On April 16, 2004, the Oregon Secretary of State administratively dissolved Cornthwaite. DEF 00015. The Montana Secretary of State listed Cornthwaite as "inactive" as of November 1, 2004. Ex. D to Cornthwaite's Br.

Carl and Kimberly filed for bankruptcy in October of 2005. Depo. Carl Cornthwaite 22:20-25; 23:1-7. The bankruptcy was filed for Carl and Kimberly's personal debts. Some of those debts included Cornthwaite debts that Carl had personally guaranteed. Bankruptcy was not filed on behalf of Cornthwaite. Id. 23:20-25; 24:1-4. On February 13, 2006, the bankruptcy court filed the discharge order. Ex. G to Cornthwaite's Br.

Seelye filed his Complaint in this action on March 3, 2006. Cmplt. at 1. III. DISCUSSION A. Subject Matter Jurisdiction — Diversity of Citizenship

As a general matter, federal court subject matter jurisdiction is limited to that power conferred by the Constitution and statute. Kokkonen v. Guardian Life Ins. Co. of America, 511 U.S. 375, 377 (1994). Such power "is not to be expanded by judicial decree. It is to be presumed that a cause lies outside of this limited jurisdiction, and the burden of establishing the contrary rests upon the party asserting jurisdiction." Id. (citations omitted). "Any doubt as to whether jurisdiction exists is normally resolved against a finding of such jurisdiction." WILLIAM W. SCHWARZER, A. WALLACE TASHIMA, JAMES M. WAGSTAFFE, Federal Civil Procedure Before Trial ¶ 2:233 (Rutter 2006) (hereafter " Fed. Civ. Pro. Before Trial") (citing Kantor v. Wellesley Gallaries, Ltd., 704 F.2d 1088, 1092 (9th Cir. 1983)).

Federal courts have subject matter jurisdiction under circumstances in which, inter alia, there exists complete diversity of citizenship between the parties and the amount in controversy, exclusive of interest and costs, exceeds $75,000. 28 U.S.C. § 1332(a). Seelye, the party asserting jurisdiction, has the burden of establishing jurisdiction to withstand Cornthwaite's Rule 12(b)(1) motion to dismiss. Tosco Corp. v. Communities for a Better Environment, 236 F.3d 495, 499 (9th Cir. 2001).

"Subject matter jurisdiction is determined on the basis of the facts that existed at the time the action was filed." Stock West Corp. v. Taylor, 964 F.2d 912, 917 (9th Cir. 1992) (citations omitted).
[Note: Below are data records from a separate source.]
(* ===== verification/Float.v ===== *)
(** * Binary64 numbers

    [f64] as the executable IEEE 754 arithmetic of the standard library
    ([SpecFloat], 53 bits, round to nearest even), with the conversions and
    roundings of Rust's [f64] the program uses. *)

From Stdlib Require Export SpecFloat.
From S2P Require Import Prelude.
Local Open Scope Z_scope.

Definition f64 : Type := spec_float.

Definition f_add : f64 → f64 → f64 := SFadd 53 1024.
Definition f_sub : f64 → f64 → f64 := SFsub 53 1024.
Definition f_mul : f64 → f64 → f64 := SFmul 53 1024.
Definition f_div : f64 → f64 → f64 := SFdiv 53 1024.
Definition f_ltb : f64 → f64 → bool := SFltb.
Definition f_leb : f64 → f64 → bool := SFleb.
Definition f_eqb : f64 → f64 → bool := SFeqb.
Definition f_zero : f64 := S754_zero false.

(** [z as f64] of an integer: rounded to nearest, ties to even. *)
Definition f_of_Z (z : Z) : f64 := binary_normalize 53 1024 z 0 false.

(** The float nearest to [a / 10^n]: a decimal literal. *)
Definition f_lit (a : Z) (n : nat) : f64 := f_div (f_of_Z a) (f_of_Z (10 ^ Z.of_nat n)).

(** [x.powi(n)] as repeated multiplication. *)
Fixpoint f_powi (x : f64) (n : nat) : f64 :=
  match n with O => f_of_Z 1 | S n => f_mul (f_powi x n) x end.

(** The integers next to a finite number: toward zero, down, up. *)
Definition f_trunc_Z (x : f64) : Z :=
  match x with
  | S754_finite s m e =>
      let a := if 0 <=? e then Zpos m * 2 ^ e else Zpos m / 2 ^ (- e) in
      if s then - a else a
  | _ => 0
  end.

Definition f_floor_Z (x : f64) : Z :=
  match x with
  | S754_finite s m e =>
      let a := if s then Zneg m else Zpos m in
      if 0 <=? e then a * 2 ^ e else a / 2 ^ (- e)
  | _ => 0
  end.

Definition f_ceil_Z (x : f64) : Z :=
  match x with
  | S754_finite s m e =>
      let a := if s then Zneg m else Zpos m in
      if 0 <=? e then a * 2 ^ e else - (- a / 2 ^ (- e))
  | _ => 0
  end.

(** Half away from zero. *)
Definition f_round_Z (x : f64) : Z :=
  match x with
  | S754_finite s m e =>
      let a := if 0 <=? e then Zpos m * 2 ^ e else (2 * Zpos m + 2 ^ (- e)) / (2 * 2 ^ (- e)) in
      if s then - a else a
  | _ => 0
  end.

(** [x.ceil()], [x.round()]: the other numbers are left as they are, and a
    zero keeps the sign. *)
Definition f_integral (f : f64 → Z) (x : f64) : f64 :=
  match x with
  | S754_finite s _ _ => binary_normalize 53 1024 (f x) 0 s
  | _ => x
  end.
Definition f_ceil : f64 → f64 := f_integral f_ceil_Z.
Definition f_round : f64 → f64 := f_integral f_round_Z.

Definition f_is_nan (x : f64) : bool := match x with S754_nan => true | _ => false end.
Definition f_is_finite (x : f64) : bool :=
  match x with S754_zero _ | S754_finite _ _ _ => true | _ => false end.

(** [x as i64], [x as usize]: toward zero, to the bounds, 0 for NaN. *)
Definition f_as (lo hi : Z) (x : f64) : Z :=
  match x with
  | S754_nan => 0
  | S754_infinity s => if s then lo else hi
  | _ => Z.max lo (Z.min hi (f_trunc_Z x))
  end.
Definition f_as_i64 : f64 → Z := f_as i64_min i64_max.
Definition f_as_usize : f64 → Z := f_as 0 (2 ^ 64 - 1).

Lemma f_as_i64_range x : - 2 ^ 63 ≤ f_as_i64 x < 2 ^ 63.
Proof.
  unfold f_as_i64, f_as, i64_min, i64_max. destruct x as [[]|[]| |[] m e]; lia.
Qed.

(** [f64::total_cmp]: the zeros ordered by sign, NaN (taken positive) above
    everything. *)
Definition f_total_cmp (x y : f64) : comparison :=
  match x, y with
  | S754_nan, S754_nan => Eq
  | S754_nan, _ => Gt
  | _, S754_nan => Lt
  | S754_zero false, S754_zero true => Gt
  | S754_zero true, S754_zero false => Lt
  | _, _ => default Eq (SFcompare x y)
  end.

Definition f_opp : f64 → f64 := SFopp.
Definition f_abs : f64 → f64 := SFabs.
(** [x.max(y)]. *)
Definition f_max (x y : f64) : f64 :=
  if f_is_nan x then y else if f_is_nan y then x else if f_ltb x y then y else x.

(** ** Order

    The position of a number in the total order. *)
Definition f_rank (x : f64) : list Z :=
  match x with
  | S754_infinity true => [-3; 0; 0]
  | S754_finite true m e => [-2; - e; Zneg m]
  | S754_zero true => [-1; 0; 0]
  | S754_zero false => [1; 0; 0]
  | S754_finite false m e => [2; e; Zpos m]
  | S754_infinity false => [3; 0; 0]
  | S754_nan => [4; 0; 0]
  end.

Lemma f_total_cmp_rank x y : f_total_cmp x y = lex_cmp (f_rank x) (f_rank y).
Proof.
  destruct x as [[]|[]| |[] m e], y as [[]|[]| |[] m' e']; try done; cbn.
  - replace (- e ?= - e') with (CompOpp (e ?= e')) by (rewrite <-Z.compare_antisym; symmetry; apply Z.compare_opp).
    destruct (e ?= e'); [|done..]. change (PosDef.Pos.compare_cont Eq m m') with (m ?= m')%positive.
    by destruct (m ?= m')%positive.
  - destruct (e ?= e'); [|done..]. change (PosDef.Pos.compare_cont Eq m m') with (m ?= m')%positive.
    by destruct (m ?= m')%positive.
Qed.

Lemma f_total_cmp_eq x y : f_total_cmp x y = Eq ↔ x = y.
Proof.
  rewrite f_total_cmp_rank, lex_cmp_eq. split; [|by intros ->].
  destruct x as [[]|[]| |[] m e], y as [[]|[]| |[] m' e']; cbn; try done.
  - intros [= H ->]. by replace e' with e by lia.
  - by intros [= -> ->].
Qed.

(** The position of a number for [==]: the zeros are equal, NaN is not equal
    to itself. *)
Definition f_class (x : f64) : option (list Z) :=
  match x with S754_nan => None | S754_zero _ => Some [0] | _ => Some (f_rank x) end.

Lemma f_eqb_class x y : f_eqb x y = true ↔ ∃ r, f_class x = Some r ∧ f_class y = Some r.
Proof.
  destruct x as [[]|[]| |[] m e], y as [[]|[]| |[] m' e'];
    try (split; [discriminate|intros (r & [= <-] & [=])]);
    try (split; [intros _; eexists; split; reflexivity|done]); unfold f_eqb, SFeqb; cbn.
  - transitivity (e = e' ∧ m = m').
    + destruct (Z.compare_spec e e') as [->|H|H]; [|split; [done|lia]..].
      change (PosDef.Pos.compare_cont Eq m m') with (m ?= m')%positive.
      destruct (Pos.compare_spec m m') as [->|H|H]; cbn; split; try done; intros [_ ->]; lia.
    + split; [intros [-> ->]; eauto|]. intros (r & [= <-] & [= H ->]). split; [lia|done].
  - transitivity (e = e' ∧ m = m').
    + destruct (Z.compare_spec e e') as [->|H|H]; [|split; [done|lia]..].
      change (PosDef.Pos.compare_cont Eq m m') with (m ?= m')%positive.
      destruct (Pos.compare_spec m m') as [->|H|H]; cbn; split; try done; intros [_ ->]; lia.
    + split; [intros [-> ->]; eauto|]. by intros (r & [= <-] & [= -> ->]).
Qed.

Lemma f_eqb_trans x y z : f_eqb x y = true → f_eqb y z = true → f_eqb x z = true.
Proof.
  rewrite !f_eqb_class. intros (r & ? & Hy) (r' & Hy' & ?). rewrite Hy in Hy'.
  injection Hy' as ->. eauto.
Qed.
Seelye filed this action on March 3, 2006. The facts that existed then, therefore, will be determinative.

1. The issue

For purposes of diversity jurisdiction, a corporation, such as Cornthwaite, is both "a citizen of any State by which it has been incorporated and of the State where it has its principal place of business[.]" 28 U.S.C. § 1332(c)(1). Here, the parties do not dispute that Seelye was a citizen of Montana at the time that he filed his Complaint. Scheduling Order at ¶ 2. The parties also agree, and the record shows, that Cornthwaite was, at one time, incorporated under the laws of the State of Oregon, even though it was administratively dissolved by the Oregon Secretary of State on April 16, 2004. Scheduling Order at ¶ 2; DEF 00015; DEF 00070. Therefore, Cornthwaite is deemed to be a citizen of Oregon. 28 U.S.C. § 1332(c)(1).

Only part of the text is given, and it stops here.